简而言之:我在 Tensorflow/Keras 2+ 中有一个自定义损失层,它实现了一个涉及两个变量的损失函数,它也经过最小化。它有效,如下所示。我希望跟踪这两个变量的损失梯度。从输出来看,使用GradientTape.gradient()
似乎有效。tf.print()
但我不知道如何保持实际值。
详细:
假设这是我的自定义损失层(是的,损失函数很愚蠢,为了重现性,一切都被过度简化了):
import numpy as np
from sklearn.model_selection import train_test_split
import matplotlib.pyplot as plt
import tensorflow as tf
from tensorflow.keras.layers import Dense, Input, Layer
from tensorflow.keras.callbacks import EarlyStopping, Callback
import tensorflow.keras.backend as K
from tensorflow.keras import Model
class MyLoss(Layer):
def __init__(self, var1, var2):
super(MyLoss, self).__init__()
self.var1 = K.variable(var1) # or tf.Variable(var1) etc.
self.var2 = K.variable(var2)
def get_vars(self):
return self.var1, self.var2
def get_gradients(self):
return self.grads
def custom_loss(self, y_true, y_pred):
loss = self.var1 * K.mean(K.square(y_true-y_pred)) + self.var2 ** 2
return loss
def compute_gradients(self, y_true, y_pred):
with tf.GradientTape() as g:
loss = self.custom_loss(y_true, y_pred)
return loss, g.gradient(loss, [self.var1, self.var2])
def call(self, y_true, y_pred):
loss, grads = self.compute_gradients(y_true, y_pred)
self.grads = grads
# tf.print(grads)
self.add_loss(loss)
return y_pred
假设这些是我的数据并且Model
(是y
的,作为附加输入输入模型,这有效且不相关):
n_col = 10
n_row = 1000
X = np.random.normal(size=(n_row, n_col))
beta = np.arange(10)
y = X @ beta
X_train, X_test, y_train, y_test = train_test_split(X, y, test_size=0.2, random_state=42)
inputs = Input(shape=(X_train.shape[1],))

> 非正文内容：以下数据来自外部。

(* ===== verification/Mkfs.v ===== *)
(** * The tool that builds the disk image (mkfs/mkfs.c)

    mkfs runs on the host and writes the file system that the kernel boots
    with.  The image is the list of its sectors; [io_error] tells on which
    sectors the host fails to seek, read or write, where mkfs gives up.  A
    failed assertion and a call of die() are panics.  A file to be added is its
    argument and the pieces in which read() delivers it; None when it cannot be
    opened.  The messages on standard output are left out. *)

From S2P Require Import Prelude Spinlock Riscv Mem BufCache Log UserIO BlockStore Fs.

Definition NINODES : Z := 200.

Definition nbitmap : Z := FSSIZE / (BSIZE * 8) + 1.
Definition ninodeblocks : Z := NINODES / IPB + 1.
Definition nlog : Z := LOGSIZE.
Definition nmeta : Z := 2 + nlog + ninodeblocks + nbitmap.
Definition nblocks : Z := FSSIZE - nmeta.

(** The variables of mkfs and the image. *)
Record mkfs := mkMkfs { fs_img : list (list Z); freeinode : Z; freeblock : Z; fs_sb : superblock }.
Definition set_img x s := mkMkfs x (freeinode s) (freeblock s) (fs_sb s).
Definition set_freeinode x s := mkMkfs (fs_img s) x (freeblock s) (fs_sb s).
Definition set_freeblock x s := mkMkfs (fs_img s) (freeinode s) x (fs_sb s).
Definition set_fs_sb x s := mkMkfs (fs_img s) (freeinode s) (freeblock s) x.

(** The bytes of a number in RISC-V order, read back on a little-endian host. *)
Definition xshort (x : Z) : Z := le_val (le_bytes 2 x).
Definition xint (x : Z) : Z := le_val (le_bytes 4 x).

Definition super_bytes (sb : superblock) : list Z :=
  concat (map (le_bytes 4) [sb_magic sb; sb_size sb; sb_nblocks sb; sb_ninodes sb; sb_nlog sb; sb_logstart sb; sb_inodestart sb; sb_bmapstart sb]).

(** struct dirent; strncpy() fills the name up with zeros. *)
Definition dirent_bytes (inum : Z) (name : list Z) : list Z :=
  le_bytes 2 inum ++ take (Z.to_nat DIRSIZ) (name ++ replicate (Z.to_nat DIRSIZ) 0).

Section Mkfs.
Variable io_error : Z -> bool.
Local Notation MK := (M mkfs).

(** Beyond the end of the file the host fills the gap with zeros. *)
Definition put_sector (sec : nat) (buf : list Z) (img : list (list Z)) : list (list Z) :=
  if decide (sec < length img)%nat then <[sec := buf]> img
  else img ++ replicate (sec - length img) zero_block ++ [buf].

Definition wsect (sec : Z) (buf : list Z) : MK unit :=
  if io_error sec then panic "write" else modify (fun s => set_img (put_sector (Z.to_nat sec) buf (fs_img s)) s).

Definition rsect (sec : Z) : MK (list Z) :=
  let! img := gets fs_img in
  match img !! Z.to_nat sec with
  | Some buf => if io_error sec then panic "read" else ret buf
  | None => panic "read"
  end.

Definition winode (inum : Z) (ip : dinode) : MK unit :=
  let! sb := gets fs_sb in
  let bn := IBLOCK inum sb in
  let! buf := rsect bn in
  wsect bn (put_dinode buf (dinode_off inum) ip).

Definition rinode (inum : Z) : MK dinode :=
  let! sb := gets fs_sb in
  let bn := IBLOCK inum sb in
  let! buf := rsect bn in
  ret (get_dinode buf (dinode_off inum)).

Definition ialloc (type : Z) : MK Z :=
  let! inum := gets freeinode in
  modify (set_freeinode (u32 (inum + 1))) ;;
  let din := mkDinode (i16 (xshort type)) 0 0 (i16 (xshort 1)) (xint 0) (replicate 13 0) in
  winode inum din ;;
  ret inum.

(** freeblock++ *)
Definition next_block : MK Z :=
  let! b := gets freeblock in
  modify (set_freeblock (u32 (b + 1))) ;;
  ret b.

Definition set_addr (k a : Z) (din : dinode) : dinode :=
  mkDinode (di_type din) (di_major din) (di_minor din) (di_nlink din) (di_size din) (<[Z.to_nat k := a]> (di_addrs din)).
Definition set_size (n : Z) (din : dinode) : dinode :=
  mkDinode (di_type din) (di_major din) (di_minor din) (di_nlink din) n (di_addrs din).
Definition addr_of (k : Z) (din : dinode) : Z := default 0 (di_addrs din !! Z.to_nat k).

(** iappend(): the block [x] of the file that holds its block [fbn]. *)
Definition iappend_block (fbn : Z) (din : dinode) : MK (Z * dinode) :=
  if fbn <? NDIRECT then
    let! din :=
      (if xint (addr_of fbn din) =? 0 then let! b := next_block in ret (set_addr fbn (xint b) din) else ret din) in
    ret (xint (addr_of fbn din), din)
  else
    let! din :=
      (if xint (addr_of NDIRECT din) =? 0 then let! b := next_block in ret (set_addr NDIRECT (xint b) din) else ret din) in
    let! indirect := rsect (xint (addr_of NDIRECT din)) in
    let! indirect :=
      (if ind_get indirect (fbn - NDIRECT) =? 0 then
         let! b := next_block in
         let indirect := ind_put indirect (fbn - NDIRECT) (xint b) in
         wsect (xint (addr_of NDIRECT din)) indirect ;;
         ret indirect
       else ret indirect) in
    ret (xint (ind_get indirect (fbn - NDIRECT)), din).

(** One iteration: the bytes left, the offset and the inode. *)
Definition iappend_body (v : list Z * Z * dinode) : MK (list Z * Z * dinode + Z * dinode) :=
  let '(p, off, din) := v in
  let n := Z.of_nat (length p) in
  if 0 <? n then
    let fbn := off / BSIZE in
    if fbn <? MAXFILE then
      let! r := iappend_block fbn din in
      let '(x, din) := r in
      let n1 := Z.min n (u32 ((fbn + 1) * BSIZE - off)) in
      let! buf := rsect x in
      wsect x (splice buf (Z.to_nat (off - fbn * BSIZE)) (take (Z.to_nat n1) p)) ;;
      ret (inl (drop (Z.to_nat n1) p, u32 (off + n1), din))
    else panic "assertion failed: fbn < MAXFILE"
  else ret (inr (off, din)).

Definition iappend (inum : Z) (p : list Z) : MK unit :=
  let! din := rinode inum in
  let off := xint (di_size din) in
  let! r := loop (length p + 1) iappend_body (p, off, din) in
  let '(off, din) := r in
  winode inum (set_size (xint off) din).

(** The bits of the first [used] blocks. *)
Definition set_bits (used : Z) : list Z :=
  foldl (fun buf i => <[Z.to_nat (i / 8) := u8 (Z.lor (default 0 (buf !! Z.to_nat (i / 8))) (Z.shiftl 1 (i mod 8)))]> buf)
    zero_block (seqZ 0 used).

Definition balloc (used : Z) : MK unit :=
  if used <? BSIZE * 8 then
    let! sb := gets fs_sb in
    wsect (sb_bmapstart sb) (set_bits used)
  else panic "assertion failed: used < BSIZE*8".

(** ** main() *)

(** The characters of "user/". *)
Definition user_prefix : list Z := [117; 115; 101; 114; 47].

Definition shortname (arg : list Z) : list Z :=
  if decide (take 5 arg = user_prefix) then drop 5 arg else arg.
Definition skip_underscore (name : list Z) : list Z :=
  match name with c :: name' => if c =? 95 then name' else name | [] => name end.

(** One file of the command line. *)
Definition add_file (rootino : Z) (arg : list Z) (file : option (list (list Z))) : MK unit :=
  let name := shortname arg in
  if bool_decide (SLASH ∈ name) then panic "assertion failed: index(shortname, '/') == 0"
  else
    match file with
    | None => panic "open"
    | Some pieces =>
        let name := skip_underscore name in
        let! inum := ialloc T_FILE in
        iappend rootino (dirent_bytes (xshort inum) name) ;;
        foldr (fun piece rest => iappend inum piece ;; rest) (ret tt) pieces
    end.

Definition the_super : superblock :=
  mkSuper FSMAGIC (xint FSSIZE) (xint nblocks) (xint NINODES) (xint nlog) (xint 2) (xint (2 + nlog)) (xint (2 + nlog + ninodeblocks)).

(** main() after the image file was opened and cut to length 0. *)
Definition mkfs_main (files : list (list Z * option (list (list Z)))) : MK unit :=
  modify (set_fs_sb the_super) ;;
  modify (set_freeblock nmeta) ;;
  for_range (Z.to_nat FSSIZE) 0 (fun i => wsect i zero_block) ;;
  let! sb := gets fs_sb in
  wsect 1 (splice zero_block 0 (super_bytes sb)) ;;
  let! rootino := ialloc T_DIR in
  if negb (rootino =? ROOTINO) then panic "assertion failed: rootino == ROOTINO"
  else
    iappend rootino (dirent_bytes (xshort rootino) [46]) ;;
    iappend rootino (dirent_bytes (xshort rootino) [46; 46]) ;;
    foldr (fun f rest => add_file rootino (fst f) (snd f) ;; rest) (ret tt) files ;;
    let! din := rinode rootino in
    let off := xint (di_size din) in
    let off := u32 ((off / BSIZE + 1) * BSIZE) in
    winode rootino (set_size (xint off) din) ;;
    let! used := gets freeblock in
    balloc (i32 used).

End Mkfs.

(** The variables at the start. *)
Definition mkfs_start : mkfs := mkMkfs [] 1 0 (mkSuper 0 0 0 0 0 0 0 0).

y_input = Input(shape=(1,))
hidden1 = Dense(10)(inputs)
output = Dense(1)(hidden1)
my_loss = MyLoss(0.5, 0.5)(y_input, output) # here can also initialize those var1, var2
model = Model(inputs=[inputs, y_input], outputs=my_loss)
model.compile(optimizer= 'adam')
现在模型和损失工作了,正如变量配置文件所证明的那样,例如通过在每个时期之后保留变量(如果您检查愚蠢的损失,它们的值也有意义):
var1_list = []
var2_list = []
for i in range(100):
if i % 10 == 0:
print('step %d' % i)
model.fit([X_train, y_train], None,
batch_size=32, epochs=1, validation_split=0.1, verbose=0)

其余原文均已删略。